Un tío al que quiero mucho ha sufrido un infarto cerebral, aparentemente leve; no obstante, esos cuadros son delicados de todas maneras y hoy está internado en el Hospital Rebagliatti. Y es que, sin que yo quiera aceptarlo, el tiempo transcurre y las hojas de nuestros árboles se van secando, lentamente, hasta que, tarde o temprano, caerán, dejando su lugar a nuevas hojas que adornarán ese árbol por nuevas temporadas. Este tío fue el bastón que me ayudó a andar algunos trayectos empedrados, difíciles, que se me presentaron en el camino que vengo haciendo; me ayudó a entender la razón incomprensible del esquivo y tormentoso amor que, amenazante, me embistió en un mar bravío. Y no es que fuera una relación idílica, hubo muchas discrepancias, desde las simples y más personales, hasta las más complejas y políticas. Hace cuatro días lo visité y fue doloroso verlo postrado en su lecho, convaleciendo. Pero, a todos, tarde o temprano nos toca pasar por ese trance amargo.
Lo conocí fuerte e independiente, activo y de vida intensa, amiguero y bohemio. En ese lecho, del que espero verlo libre pronto, lo vi fatigado, temeroso. Me dolió la sola idea de que, algún día, como a todos, le tocará alejarse en esa oscuridad absoluta de absoluta conciencia que debe ser la muerte.

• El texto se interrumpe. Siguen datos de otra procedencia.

(** C4 at a capacity of [2^30 + 256], with [capacity - 1] bytes unread:
    the formula of the specification gives [1073742079] bytes to read, and
    [rb_available_to_read] returns [-1073741057], whatever the storage
    holds. *)
Theorem available_to_read_overflow_at (storage : list byte) :
  let b := {| size := 1073742080; buf_ptr := storage;
              write_idx := 1073742079; read_idx := 0 |} in
  rb_available_to_read (Some b) = Some (-1073741057)
  /\ spec_available_to_read b = 1073742079
  /\ rb_available_to_write (Some b) = Some (spec_available_to_write b).
Proof. intros b. repeat split. Qed.

(** ** Failure conditions *)

Lemma write_fails_iff (buffer : option ring_buffer) (src : list byte)
    (len : Z) (buffer' : option ring_buffer) :
  len <> 0 ->
  (rb_write_to_buffer buffer src len = Some (-1, buffer') <->
   write_refused buffer len /\ buffer' = buffer).
Proof.
  intros Hnz. unfold write_refused, rb_write_to_buffer.
  destruct (Z.eqb_spec len 0) as [|_]; [contradiction|].
  destruct buffer as [b|].
  2:{ split; [intros [= <-]; tauto|intros [_ ->]; reflexivity]. }
  destruct (Z.ltb_spec len 0) as [Hneg|Hpos].
  { split; [intros [= <-]; tauto|intros [_ ->]; reflexivity]. }
  destruct (rb_available_to_write (Some b)) as [av|].
  2:{ split; [discriminate|].
      intros [[|[|(av & Hav & _)]] _]; (discriminate || lia). }
  rewrite Z.gtb_ltb. destruct (Z.ltb_spec av len) as [Hgt|Hle].
  { split; [intros [= <-]|intros [_ ->]; reflexivity].
    split; [|reflexivity]. right; right. exists av. tauto. }
  split.
  - destruct (write_copy b src len); [|discriminate].
    destruct (int_rem _ _); discriminate.
  - intros [[|[|(av' & [= <-] & Hav')]] _]; (discriminate || lia).
Qed.

Lemma read_fails_iff (buffer : option ring_buffer) (dest : list byte)
    (len : Z) (buffer' : option ring_buffer) (out : list byte) :
  len <> 0 ->
  (rb_read_from_buffer buffer dest len = Some (-1, buffer', out) <->
   read_refused buffer len /\ buffer' = buffer /\ out = dest).
Proof.
  intros Hnz. unfold read_refused, rb_read_from_buffer.
  destruct (Z.eqb_spec len 0) as [|_]; [contradiction|].
  destruct buffer as [b|].
  2:{ split; [intros [= <- <-]; tauto|intros (_ & -> & ->); reflexivity]. }
  destruct (Z.ltb_spec len 0) as [Hneg|Hpos].
  { split; [intros [= <- <-]; tauto|intros (_ & -> & ->); reflexivity]. }
  destruct (rb_available_to_read (Some b)) as [av|].
  2:{ split; [discriminate|].
      intros [[|[|(av & Hav & _)]] _]; (discriminate || lia). }
  rewrite Z.gtb_ltb. destruct (Z.ltb_spec av len) as [Hgt|Hle].
  { split; [intros [= <- <-]|intros (_ & -> & ->); reflexivity].
    split; [|split; reflexivity]. right; right. exists av. tauto. }
  split.
  - destruct (read_copy b dest len); [|discriminate].
    destruct (int_rem _ _); discriminate.
  - intros [[|[|(av' & [= <-] & Hav')]] _]; (discriminate || lia).
Qed.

Con treinta y siete años, se supone ya todo un adulto, veo a la muerte que empieza a surcar los jardines de las personas queridas de las que desciendo. La única abuela que nos acompaña, mis viejos pacificados con los años, los tíos y tías más cercanos. Y me remonto al Cusco de la infancia, esa infancia en que la muerte, sin entenderlo yo, hacía estragos conmigo. La primera muerte que recuerdo, con nitidez, es la de la otra abuela, cuando apenas tenía algo más de 7 años; le imploré a Dios que no se muriera, que, por favor, no se la llevara, pero, parafraseando a Vallejo, "el cadáver, ay, siguió muriendo". Después, me recuerdo llorando a solas (y se me antoja en tardes-noches lluviosas), cada vez que mi madre salía más allá de las horas comunes o cuando se iba al médico, pidiendo nuevamente a Dios que no se muriera, que no se la llevara. Gracias a Dios o a la vida o a la madre naturaleza, ella vive todavía hoy y a ella le debo mucho de lo que he podido lograr; su fuerza me guía y sus besos, sus palabras, aun a la distancia, me dan el sosiego que necesito.
Mi padre, aquel superhéroe que poco a poco se fue bajando del pedestal que le construyeron mis anhelos, pero que ocupa, aunque no lo sepa o no lo crea, un lugar central en mi destino, sigue fumando y andando a su ritmo acelerado y juvenil. Y claro, es para mí un placer inconmensurable el que mis hijos tengan en él, el abuelo que nunca tuve, como yo tuve en él, al padre que le faltó.
Es más, veo aún a la abuela (nuestra Canciller ante la Mamacha Carmen de Paucartambo), antiguo tronco de una estirpe marcada con fuego, pero que persiste en el camino. Tronco firme, embebido de kañiwa.
Hoy con la pretendida madurez que dan los años creo entender que en cualquier momento podrían faltarme ellos también. Pero la sola idea de ese bosque herido en su frondosidad me aterra. Les he exigido todo este tiempo quizá más de lo necesario, pues ellos, con justicia, requieren también la tranquilidad del ocaso, la serenidad del olvido, la paz de las iras domesticadas.
En fin, suele suceder, a veces, que uno simplemente quiere escribir algunas ideas, algunos sueños y pesadillas, quizá con la esperanza de que no sucumban y nos nos maten, tampoco.